The problem
Everything in the data below is left aside except the lines from the one containing "destruct (first_run_stores_every_row 1" through the one containing "(** The two"; repeat those exactly.

==*==

(** X15.  Under a generator that yields variates of [[0, 1)], a first
    run on a sample that has no assignment completes: it reports the
    number of iterations it drew, between 50 and 200, and the sample then
    has exactly that many assignments, with pairwise different sequence
    identifiers. *)
Theorem first_run_stores_every_row (sample_pk : Z) (file_path : string)
        (s : Sample) (w : World) :
  unit_interval (rng w) ->
  find (fun s => pk s =? sample_pk) (samples (db w)) = Some s ->
  assignments_of s (db w) = [] ->
  let w1 := snd (process_sequence_file sample_pk file_path w) in
  fst (process_sequence_file sample_pk file_path w)
  = Ok (FileProcessed sample_pk (iterations w) file_path)
  /\ 50 <= iterations w <= 200
  /\ Z.of_nat (length (assignments_of s (db w1))) = iterations w
  /\ NoDup (map sequence_id (assignments_of s (db w1))).
Proof.
  intros Hu Hs Hfresh w1.
  destruct (fresh_run sample_pk file_path s w Hu Hs Hfresh) as [Hr [_ Hrows]].
  fold w1 in Hrows. pose proof (iterations_range w Hu) as Hn.
  split; [exact Hr|]. split; [exact Hn|]. rewrite Hrows. split.
  - rewrite drawn_rows_length. lia.
  - generalize (Z.to_nat (iterations w)) as k.
    generalize (S (cursor (rng w))) as p.
    assert (forall k i p a, In a (drawn_rows s (variates (rng w)) i p k) ->
              exists j, (i <= j)%nat /\ sequence_id a = make_sequence_id s j) as Hin.
    { induction k as [|k IH]; intros i p a Ha; [destruct Ha|].
      destruct Ha as [<-|Ha].
      - exists i. split; [lia|reflexivity].
      - apply IH in Ha. destruct Ha as [j [Hj Hid]]. exists j. split; [lia|exact Hid]. }
    intros p k. generalize 0%nat as i. revert p.
    induction k as [|k IH]; intros p i; simpl; constructor.
    + intros Ha. apply in_map_iff in Ha. destruct Ha as [a [Hid Ha]].
      apply Hin in Ha. destruct Ha as [j [Hj Hid']].
      unfold drawn_row, simulated in Hid. cbn [sequence_id] in Hid.
      rewrite Hid' in Hid. apply make_sequence_id_inj in Hid. lia.
    + apply IH.
Qed.

Lemma first_run_stores_every_row_witness :
  fst (process_sequence_file 1 "/temp/S1.fastq" fresh_world)
  = Ok (FileProcessed 1 125 "/temp/S1.fastq").
Proof.
  destruct (first_run_stores_every_row 1 "/temp/S1.fastq" (mkSample 1 "S1") fresh_world)
    as [Hrun _].
  - intros n. split; [discriminate|reflexivity].
  - reflexivity.
  - reflexivity.
  - exact Hrun.
Defined.
(** [keysPressed.current]: the truth value stored under a key; a key that was
    never written reads as [undefined], which is false in a condition. *)
Definition Keys : Type := string -> bool.

(** The two vector refs the component keeps between frames. *)
Record Refs : Type := mkRefs { velocity : Vector3; direction : Vector3 }.

Definition speed : R := 10.

(** The [useFrame] callback.  [forward] and [right] are objects that
    [multiplyScalar] scales in place, so each branch hands the scaled
    object on to the branches after it. *)
Definition useFrame (keysPressed : Keys) (delta : R) (w : Camera * Refs)
  : Camera * Refs :=
  let (camera, refs) := w in
  let direction := worldDirection camera in
  let forward := direction in
  let right := normalize (crossVectors forward (up camera)) in
  let velocity := set (velocity refs) 0 0 0 in
  let (forward, velocity) :=
    if keysPressed "keyw"%string then
      let forward := multiplyScalar forward (speed * delta) in
      (forward, add velocity forward)
    else (forward, velocity) in
  let (forward, velocity) :=
    if keysPressed "keys"%string then
      let forward := multiplyScalar forward (- speed * delta) in
      (forward, add velocity forward)
    else (forward, velocity) in
  let (right, velocity) :=
    if keysPressed "keya"%string then
      let right := multiplyScalar right (- speed * delta) in
      (right, add velocity right)
    else (right, velocity) in
  let (right, velocity) :=
    if keysPressed "keyd"%string then
      let right := multiplyScalar right (speed * delta) in
      (right, add velocity right)
    else (right, velocity) in
  let velocity :=
    if keysPressed "space"%string then
      mkVector3 (x velocity) (y velocity + speed * delta) (z velocity)
    else velocity in
  let position := add (position camera) velocity in
  let position :=
    if Rlt_dec (y position) 2 then mkVector3 (x position) 2 (z position)
    else position in
  (mkCamera position (up camera) (worldDirection camera),
   mkRefs velocity direction).

(** [n] frames in a row with the same keys and the same delta. *)
Fixpoint frames (n : nat) (keysPressed : Keys) (delta : R) (w : Camera * Refs)
  : Camera * Refs :=
  match n with
  | O => w
  | S n' => frames n' keysPressed delta (useFrame keysPressed delta w)
  end.

(** The movement keys the handlers record. *)
Definition movementKeys : list string :=
  ["keyw"; "keya"; "keys"; "keyd"; "space"]%string.

End PlayerController.

(** * Notions used in the statements *)

Import VoxelIsland.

==*==

Exercise response
  destruct (first_run_stores_every_row 1 "/temp/S1.fastq" (mkSample 1 "S1") fresh_world)
    as [Hrun _].
  - intros n. split; [discriminate|reflexivity].
  - reflexivity.
  - reflexivity.
  - exact Hrun.
Defined.
(** [keysPressed.current]: the truth value stored under a key; a key that was
    never written reads as [undefined], which is false in a condition. *)
Definition Keys : Type := string -> bool.

(** The two vector refs the component keeps between frames. *)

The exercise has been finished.